* **What you are asked to do**:
Starting with the line that contains "legal_match size (size_of" and ending with the final line of the data below, print those lines exactly and nothing else.

* **The input**:

◇ ◇ ◇

Definition kind_name (record : ErrorRecord) : text :=
  match record with
  | Exactly _ => lit "ExactBitCorruption"
  | Numerically _ => lit "NumericalVerificationFailure"
  | NotPerformed _ => lit "VerificationNotPerformed"
  end.

Definition provenance_of (record : ErrorRecord) : Provenance :=
  match record with
  | Exactly r => exact_provenance r
  | Numerically r => numerical_provenance r
  | NotPerformed r => not_performed_provenance r
  end.

Definition is_wrong_result (record : ErrorRecord) : bool :=
  match record with NotPerformed _ => false | _ => true end.

Definition has_single_bit (x : Z) : bool := negb (x =? 0) && (Z.land x (x - 1) =? 0).

Definition opt_test {A} (p : A → bool) (o : option A) : bool := from_option p true o.

Definition is_valid_record (record : ErrorRecord) : bool :=
  let p := provenance_of record in
  opt_test (λ w, size_of w <=? kMaxTextBytes) (prov_workload p)
  && opt_test (λ i, i <? kIsaPathCount) (isa p)
  && opt_test (λ i, i <=? kNotChecked) (input_integrity p)
  && match record with
     | Exactly r =>
       (side r <=? kInput) && negb (bool_decide (exact_check r = []))
       && (size_of (exact_check r) <=? kMaxTextBytes) && (kWordBytes <=? line_bytes r)
       && has_single_bit (line_bytes r) && opt_test valid_difference (difference r)
     | Numerically r =>
       (size_of (numerical_check r) <=? kMaxTextBytes) && is_finite (tolerance r)
       && double_lt 0 (tolerance r) && exceeds_tolerance (residual r) (tolerance r)
     | NotPerformed r =>
       (size_of (what r) <=? kMaxTextBytes) && (size_of (why r) <=? kMaxTextBytes)
     end.

(** ** codec.cpp: writing *)

Definition kRecordFormatVersion : Z := 2.
Definition kExactKind : Z := 1.
Definition kNumericalKind : Z := 2.
Definition kNotPerformedKind : Z := 3.

Definition put_u8 := put_le 1.
Definition put_u32 := put_le 4.
Definition put_u64 := put_le 8.
Definition put_text : text → list byte := put_raw.

Definition put_duty (d : DutyCycle) : list byte :=
  put_u32 (oracle_period d) ++ put_u32 (integrity_period d).

Definition put_provenance (p : Provenance) : list byte :=
  put_optional put_u32 (logical_cpu p)
  ++ put_optional put_u32 (physical_core p)
  ++ put_optional put_u32 (numa_node p)
  ++ put_optional put_u64 (buffer_address p)
  ++ put_optional put_u64 (buffer_offset p)
  ++ put_optional put_u64 (iteration p)
  ++ put_optional put_text (prov_workload p)
  ++ put_optional put_u32 (workload_version p)
  ++ put_optional put_u64 (seed p)
  ++ put_optional put_u8 (isa p)
  ++ put_optional put_u8 (input_integrity p)
  ++ put_optional put_duty (duty p)
  ++ put_optional put_u32 (physical_package p)
  ++ put_optional put_u32 (decomposition p)
  ++ put_optional put_u64 (footprint_bytes p).

Definition put_difference (d : Difference) : list byte :=
  put_u8 (domain d) ++ put_u64 (first_offset d) ++ put_u64 (last_offset d)
  ++ put_u64 (popcount d) ++ put_u64 (window_offset d)
  ++ put_raw (expected d) ++ put_raw (actual d).

Definition put_exact (r : ExactBitCorruption) : list byte :=
  put_u8 (side r) ++ put_text (exact_check r) ++ put_u32 (line_bytes r)
  ++ put_optional put_difference (difference r).
Record worker_args_ok (a : WorkerArgs) : Prop := {
  workers_ok : 1 ≤ workers a ≤ kMaxWorkers;
  slot_ok : 0 ≤ slot a < workers a;
  heartbeat_fd_ok : 0 ≤ heartbeat_fd a ≤ kIntMax;
  record_fd_ok : 0 ≤ args_record_fd a ≤ kIntMax;
  control_fd_ok : 0 ≤ args_control_fd a ≤ kIntMax;
  supervisor_ok : 1 ≤ supervisor_pid a ≤ kIntMax;
  duration_ok : ms_ok (duration_ns (args_pacing a));
  interval_ok : ms_ok (interval_ns (args_pacing a));
  stale_ok : ms_ok (stale_after_ns (args_pacing a));
  pacing_order : interval_ns (args_pacing a) ≤ stale_after_ns (args_pacing a);
  cpus_ok : Forall in_u32 (cpus a);
  work_ok : optional_dom workload_ok (workload a);
}.

(** ** Reading back what was written *)

(** A pair among the pairs, by its key. *)
Ltac in_pairs :=
  match goal with |- _ ∈ _ => try unfold worker_pairs; cbn [app] end;
  repeat match goal with
  | |- (?k, _) ∈ (?k, _) :: _ => apply list_elem_of_here
  | |- _ ∈ _ :: _ => apply list_elem_of_further
  end.

Lemma optional_id_pairs values key id :
  (∀ n, id = Some n → value_at values key = to_dec n) → contains values key = bool_decide (is_Some id) →
  optional_dom in_u32 id → optional_id values key = Value id.
Proof.
  intros Hv Hc Hid. unfold optional_id. rewrite Hc. destruct id as [n|].
  - rewrite bool_decide_true, (Hv n) by done. cbn in Hid.
    rewrite number_at_most_to_dec by (unfold in_u64, in_u32, kUint32Max in *; lia). done.
  - by rewrite bool_decide_false by (by intros [? [=]]).
Qed.
(** ** The compressor *)

(** The loop of [write_length]: a byte of 255 for each whole 255 of [rest]. *)
Fixpoint write_length_loop (fuel : nat) (block : list byte) (pos rest : Z) :
    option (list byte * Z) :=
  match fuel with
  | O => None
  | S fuel =>
      if 255 <=? rest then
        block ← store block pos (byte_of 0xFF);
        write_length_loop fuel block (pos + 1) (rest - 255)
      else
        block ← store block pos (byte_of rest);
        Some (block, pos + 1)
  end.

Definition write_length (block : list byte) (pos rest : Z) : option (list byte * Z) :=
  write_length_loop (S (Z.to_nat (rest / 255))) block pos rest.

(** The table's entries are 32-bit words copied to and from its bytes. *)
Definition table_get (table : list byte) (slot : Z) : option Z :=
  position ← subspan table (slot * 4) 4; Some (get_le position).

Definition table_put (table : list byte) (slot position : Z) : option (list byte) :=
  blit table (slot * 4) (put_le 4 position).

Definition write_sequence (block : list byte) (pos : Z) (literals : list byte)
    (offset match_length : Z) : option (list byte * Z) :=
  let literal_count := size_of literals in
  match_code ← (if match_length =? 0 then Some 0 else minus64 match_length kMinMatch);
  let token := Z.lor (Z.min literal_count kLengthEscape ≪ 4) (Z.min match_code kLengthEscape) in
  block ← store block pos (byte_of token);
  '(block, pos) ← (if kLengthEscape <=? literal_count
                   then write_length block (pos + 1) (literal_count - kLengthEscape)
                   else Some (block, pos + 1));
  block ← blit block pos literals;
  let pos := pos + literal_count in
  if match_length =? 0 then Some (block, pos)
  else
    block ← store block pos (byte_of (Z.land offset 0xFF));
    block ← store block (pos + 1) (byte_of (offset ≫ 8));
    let pos := pos + 2 in
    if kLengthEscape <=? match_code
    then write_length block pos (match_code - kLengthEscape)
    else Some (block, pos).

(** The inner loop of [compress_block]: how far the match goes. *)
Fixpoint extend_match (fuel : nat) (input : list byte) (match_end candidate position length : Z) :
    option Z :=
  match fuel with
  | O => None
  | S fuel =>
      if position + length <? match_end then
        a ← load input (candidate + length);
        b ← load input (position + length);
        if decide (a = b)
        then extend_match fuel input match_end candidate position (length + 1)
        else Some length
      else Some length
  end.

(** What [compress_block] keeps between positions. *)
Record Finder := {
  position : Z;
  anchor : Z;
  written : Z;
  block : list byte;
  table : list byte
}.

(** One turn of the outer loop. *)
Definition compress_step (input : list byte) (match_end : Z) (f : Finder) : option Finder :=
  four_bytes ← load_le32 input (position f);
  let slot := hash_slot four_bytes in
  candidate ← table_get (table f) slot;
  table' ← table_put (table f) slot (position f);
  found ← (if (candidate <? position f) && (position f - candidate <=? kMaxOffset)
           then four ← load_le32 input candidate; Some (four =? four_bytes)
           else Some false);
  if (found : bool) then
    length ← extend_match (Z.to_nat (size_of input)) input match_end candidate (position f)
               kMinMatch;
    literals ← subspan input (anchor f) (position f - anchor f);
    '(block', written') ← write_sequence (block f) (written f) literals
                            (position f - candidate) length;
    Some {| position := position f + length; anchor := position f + length;
            written := written'; block := block'; table := table' |}
  else
    Some {| position := position f + 1; anchor := anchor f; written := written f;
            block := block f; table := table' |}.

Fixpoint compress_loop (fuel : nat) (input : list byte) (last_start match_end : Z) (f : Finder) :
    option Finder :=
  match fuel with
  | O => None
  | S fuel =>
      if position f <=? last_start then
        f ← compress_step input match_end f;
        compress_loop fuel input last_start match_end f
      else Some f
  end.

(** The last sequence: the literals no match took. *)
Definition compress_last (input : list byte) (f : Finder) : option (list byte * list byte * Z) :=
  literals ← subspan_from input (anchor f);
  '(block', written') ← write_sequence (block f) (written f) literals 0 0;
  Some (block', table f, written').

(** The block and the table as the call leaves them, and the block's length. *)
Definition compress_block (input block table : list byte) : option (list byte * list byte * Z) :=
  let size := size_of input in
  f ← (if kMatchFindLimit <? size then
         table ← fill_first table kTableBytes (byte_of 0);
         compress_loop (S (Z.to_nat size)) input (size - kMatchFindLimit) (size - kLastLiterals)
           {| position := 0; anchor := 0; written := 0; block := block; table := table |}
       else Some {| position := 0; anchor := 0; written := 0; block := block; table := table |});
  compress_last input f.

(** ** The block format *)

(** A sequence with a match: its literals, and the match's offset and length. *)
Record Sequence := {
  literals : list byte;
  offset : Z;
  match_length : Z
}.

Definition length_bytes (rest : Z) : list byte :=
  replicate (Z.to_nat (rest / 255)) (byte_of 255) ++ [byte_of (rest mod 255)].

(** The extra bytes of a length its nibble does not hold. *)
Definition extra_bytes (n : Z) : list byte :=
  if kLengthEscape <=? n then length_bytes (n - kLengthEscape) else [].

Definition token_byte (literal_count match_code : Z) : byte :=
  byte_of (Z.lor (Z.min literal_count kLengthEscape ≪ 4) (Z.min match_code kLengthEscape)).

Definition literal_bytes (lits : list byte) (match_code : Z) : list byte :=
  token_byte (size_of lits) match_code :: extra_bytes (size_of lits) ++ lits.

Definition offset_bytes (off : Z) : list byte :=
  [byte_of (Z.land off 0xFF); byte_of (off ≫ 8)].

Definition sequence_bytes (s : Sequence) : list byte :=
  literal_bytes (literals s) (match_length s - kMinMatch)
  ++ offset_bytes (offset s) ++ extra_bytes (match_length s - kMinMatch).

Fixpoint block_bytes (seqs : list Sequence) (last : list byte) : list byte :=
  match seqs with
  | [] => literal_bytes last 0
  | s :: seqs => sequence_bytes s ++ block_bytes seqs last
  end.

(** A match copies byte by byte, so it may read what it has just written. *)
Fixpoint copy_match (n : nat) (off : Z) (out : list byte) : list byte :=
  match n with
  | O => out
  | S n =>
      match load out (size_of out - off) with
      | Some b => copy_match n off (out ++ [b])
      | None => out
      end
  end.

Definition replay_sequence (out : list byte) (s : Sequence) : list byte :=
  copy_match (Z.to_nat (match_length s)) (offset s) (out ++ literals s).

Fixpoint replay (out : list byte) (seqs : list Sequence) (last : list byte) : list byte :=
  match seqs with
  | [] => out ++ last
  | s :: seqs => replay (replay_sequence out s) seqs last
  end.

(** The rules for a match after [done] decoded bytes of [size]: the offset codes
    in two bytes and stays inside what is decoded, the match is no shorter than
    four bytes, starts at least twelve before the end and leaves the last five. *)
Definition legal_match (size done : Z) (s : Sequence) : Prop :=
  1 ≤ offset s ≤ done ∧ offset s ≤ kMaxOffset ∧ kMinMatch ≤ match_length s
  ∧ done + kMatchFindLimit ≤ size ∧ done + match_length s + kLastLiterals ≤ size.

Fixpoint legal (size : Z) (out : list byte) (seqs : list Sequence) (last : list byte) : Prop :=
  match seqs with
  | [] => size_of out + size_of last = size
  | s :: seqs =>
      legal_match size (size_of out + size_of (literals s)) s
      ∧ legal size (replay_sequence out s) seqs last
  end.

(** ** Writing: [write_sequence] writes the bytes of its sequence *)

(** [(b, p)] is the buffer [block] after [bs] was written at [pos]. *)
Definition wrote (block : list byte) (pos : Z) (bs : list byte) (r : option (list byte * Z)) : Prop :=
  r = Some (splice block pos bs, pos + size_of bs).

Lemma wrote_refl block pos bs :
  bs = [] → wrote block pos bs (Some (block, pos)).
Proof. intros ->. unfold wrote. rewrite splice_nil. sizes. do 2 f_equal. lia. Qed.

(** One more write after [bs]. *)
Lemma wrote_trans block pos bs cs r :
  0 ≤ pos → pos + size_of bs ≤ size_of block →
  wrote (splice block pos bs) (pos + size_of bs) cs r → wrote block pos (bs ++ cs) r.
Proof.
  unfold wrote. intros H0 Hfit ->. rewrite splice_splice by lia. sizes. do 2 f_equal. lia.
Qed.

◇ ◇ ◇

* **Exercise result**:
      legal_match size (size_of out + size_of (literals s)) s
      ∧ legal size (replay_sequence out s) seqs last
  end.

(** ** Writing: [write_sequence] writes the bytes of its sequence *)

(** [(b, p)] is the buffer [block] after [bs] was written at [pos]. *)
Definition wrote (block : list byte) (pos : Z) (bs : list byte) (r : option (list byte * Z)) : Prop :=
  r = Some (splice block pos bs, pos + size_of bs).

Lemma wrote_refl block pos bs :
  bs = [] → wrote block pos bs (Some (block, pos)).
Proof. intros ->. unfold wrote. rewrite splice_nil. sizes. do 2 f_equal. lia. Qed.

(** One more write after [bs]. *)
Lemma wrote_trans block pos bs cs r :
  0 ≤ pos → pos + size_of bs ≤ size_of block →
  wrote (splice block pos bs) (pos + size_of bs) cs r → wrote block pos (bs ++ cs) r.
Proof.
  unfold wrote. intros H0 Hfit ->. rewrite splice_splice by lia. sizes. do 2 f_equal. lia.
Qed.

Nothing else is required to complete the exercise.